WHAT YOU HAVE TO DO: Return a copy of every line in the records that includes the word "below".

SOURCE RECORDS:
==*==

(** * Patient scheduler (app.py): capacity check, request handlers, ledger

    A shallow embedding of [app.py]: the in-memory list [appointments], the
    Excel helpers [load_excel] / [save_excel], [count_in_hour] and the three
    branches of [api_appointments], followed by the properties of the
    specification that concern them.

    Conventions of the model.
    - A Python [str] is a [string]; its characters are the code points
      below 256.  Comparison of strings is lexicographic by code point.
    - A value held in a cell of the sheet or in a field of a JSON body is
      [None] or text ([value]); these are the only kinds of value the
      program itself ever stores.
    - An appointment is a Python dict, here a [gmap string value].
    - An exception is a constructor of [exn]; code that may raise returns a
      [result].  A handler returns the state it leaves behind together with
      its response or the exception that escapes it.
    - Requests are handled one at a time. *)

From Stdlib Require Import Ascii String Sorting.Permutation.
From stdpp Require Import base option list strings gmap pretty sorting.

Set Warnings "-abstract-large-number".

(** ** Exceptions and results *)

Inductive exn : Set :=
  | AttributeError
  | KeyError
  | TypeError
  | ValueError
  | IllegalCharacterError
  | FileExistsError
  | BadZipFile
  | OSError.

Inductive result (A : Type) : Type :=
  | Ok (a : A)
  | Raise (e : exn).
Arguments Ok {A} a.
Arguments Raise {A} e.

Global Instance exn_eq_dec : EqDecision exn.
Proof. solve_decision. Defined.

Global Instance result_ret : MRet result := λ A a, Ok a.
Global Instance result_bind : MBind result := λ A B f m,
  match m with
  | Ok a => f a
  | Raise e => Raise e
  end.

(** [for x in l: ...] where the body may raise: the first exception ends
    the loop. *)
Fixpoint for_each {A B} (f : A → result B) (l : list A) : result (list B) :=
  match l with
  | [] => Ok []
  | x :: l' => y ← f x; ys ← for_each f l'; Ok (y :: ys)
  end.

(** ** Values, dicts *)

Inductive value : Set :=
  | VNone
  | VStr (s : string).

Global Instance value_eq_dec : EqDecision value.
Proof. solve_decision. Defined.

(** Python truthiness: [None] and the empty string are false. *)
Definition truthy (v : value) : bool :=
  match v with
  | VNone => false
  | VStr s => negb (String.eqb s "")
  end.

Abbreviation dict := (gmap string value).

(** [d[k]] *)
Definition getitem (d : dict) (k : string) : result value :=
  match d !! k with
  | Some v => Ok v
  | None => Raise KeyError
  end.

(** ** str.strip() *)

(** [str.isspace] on one character, for the code points below 256:
    TAB, LF, VT, FF, CR, the separators FS GS RS US, the space, NEL and the
    no-break space. *)
Definition isspace (c : ascii) : bool :=
  let n := N_of_ascii c in
  ((9 <=? n) && (n <=? 13) || (28 <=? n) && (n <=? 32)
   || (n =? 133) || (n =? 160))%N.

Fixpoint lstrip_chars (l : list ascii) : list ascii :=
  match l with
  | [] => []
  | c :: l' => if isspace c then lstrip_chars l' else l
  end.

Definition strip_chars (l : list ascii) : list ascii :=
  reverse (lstrip_chars (reverse (lstrip_chars l))).

Definition strip (s : string) : string :=
  string_of_list_ascii (strip_chars (list_ascii_of_string s)).

(** ** datetime *)

Record datetime : Set := mk_datetime {
  year : N; month : N; day : N;
  hour : N; minute : N; second : N; microsecond : N;
  utcoffset : option Z       (* microseconds east of UTC, when aware *)
}.

(** The key compared in [count_in_hour]. *)
Definition bucket : Set := (N * N * N * N)%type.

Definition bucket_of (d : datetime) : bucket :=
  (year d, month d, day d, hour d).

Global Instance datetime_eq_dec : EqDecision datetime.
Proof. solve_decision. Defined.

(** ** Configuration *)

Definition EXCEL_FILE : string := "appointments.xlsx".
Definition MAX_PER_HOUR : nat := 4.
Definition DATETIME_FORMAT : string := "%Y-%m-%dT%H:%M".
Definition HEADERS : list string :=
  ["id"; "name"; "address"; "reason"; "datetime"; "created_at"].

(** ** The file system and the workbook files *)

(** A path is a directory and a file name.  A file is a workbook, given by
    the rows of cell values that [load_workbook] reads back from its active
    sheet, or the empty file that [mkstemp] creates. *)
Definition path : Set := (string * string)%type.

Inductive file : Set :=
  | Blank
  | Workbook (rows : list (list value)).

Abbreviation filesystem := (gmap path file).

(** The system call of [save_excel] that fails (permission denied, disk
    full, cross-device link), when one does. *)
Inductive fault : Set :=
  | FailMkstemp
  | FailSave
  | FailReplace.

Global Instance fault_eq_dec : EqDecision fault.
Proof. solve_decision. Defined.

(** What the surroundings supply to one request. *)
Record env : Set := mk_env {
  temp_name : string;       (* the random part of the name mkstemp draws *)
  uuid4 : string;           (* str(uuid.uuid4()) *)
  utcnow : string;          (* datetime.utcnow().isoformat() *)
  io_fault : option fault
}.

(** *** openpyxl: writing and reading cells *)

(** Characters refused in a cell: [\000-\010], [\013-\014], [\016-\037]. *)
Definition illegal_char (c : ascii) : bool :=
  let n := N_of_ascii c in
  ((n <=? 8) || (11 <=? n) && (n <=? 12) || (14 <=? n) && (n <=? 31))%N.

(** [Cell.check_string]: a string is cut at 32767 characters, then refused
    when it holds an illegal character. *)
Definition check_string (s : string) : result string :=
  let s' := String.substring 0 32767 s in
  if existsb illegal_char (list_ascii_of_string s')
  then Raise IllegalCharacterError
  else Ok s'.

Definition bind_value (v : value) : result value :=
  match v with
  | VNone => Ok VNone
  | VStr s => s' ← check_string s; Ok (VStr s')
  end.

(** [ws.append(row)] *)
Definition ws_append (row : list value) : result (list value) :=
  for_each bind_value row.

(** A cell whose value is [None] or the empty string is written as an empty
    cell, and an empty cell is read back as [None]. *)
Definition written (v : value) : value :=
  match v with
  | VStr "" => VNone
  | _ => v
  end.

(** ** sorted(appointments, key=...) *)

(** [x < y] on the keys: strings compare, anything else is a [TypeError]. *)
Definition value_lt (x y : value) : result bool :=
  match x, y with
  | VStr a, VStr b => Ok (negb (String.leb b a))
  | _, _ => Raise TypeError
  end.

(** A stable sort on decorated elements: [x] goes before the first [y]
    that is not smaller than it. *)
Fixpoint sort_insert {A} (x : value * A) (l : list (value * A))
  : result (list (value * A)) :=
  match l with
  | [] => Ok [x]
  | y :: l' =>
      b ← value_lt (fst y) (fst x);
      if b : bool then l'' ← sort_insert x l'; Ok (y :: l'') else Ok (x :: l)
  end.

Fixpoint sort_keyed {A} (l : list (value * A)) : result (list (value * A)) :=
  match l with
  | [] => Ok []
  | x :: l' => s ← sort_keyed l'; sort_insert x s
  end.

(** [sorted(l, key=lambda a: a["datetime"])]: the keys are computed first. *)
Definition keyed_by_datetime (a : dict) : result (value * dict) :=
  k ← getitem a "datetime"; Ok (k, a).

Definition sorted_by_datetime (l : list dict) : result (list dict) :=
  keyed ← for_each keyed_by_datetime l;
  s ← sort_keyed keyed;
  Ok (map snd s).

(** ** Responses *)

Inductive response : Type :=
  | RList (appts : list dict)                 (* 200, ok, "appointments" *)
  | RError (status : nat) (error : string)    (* not ok, "error" *)
  | RCreated (appt : dict)                    (* 201, ok, "appointment" *)
  | RDone                                     (* 200, ok *)
  | RFile (name : string) (content : file).   (* the attachment *)

Inductive request : Type :=
  | GET
  | POST (data : dict)
  | DELETE (data : dict)
  | DOWNLOAD.

Record world : Type := mk_world {
  appointments : list dict;
  disk : filesystem
}.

==*==

RESULT OF THE TASK:
      below 256.  Comparison of strings is lexicographic by code point.
(** [str.isspace] on one character, for the code points below 256:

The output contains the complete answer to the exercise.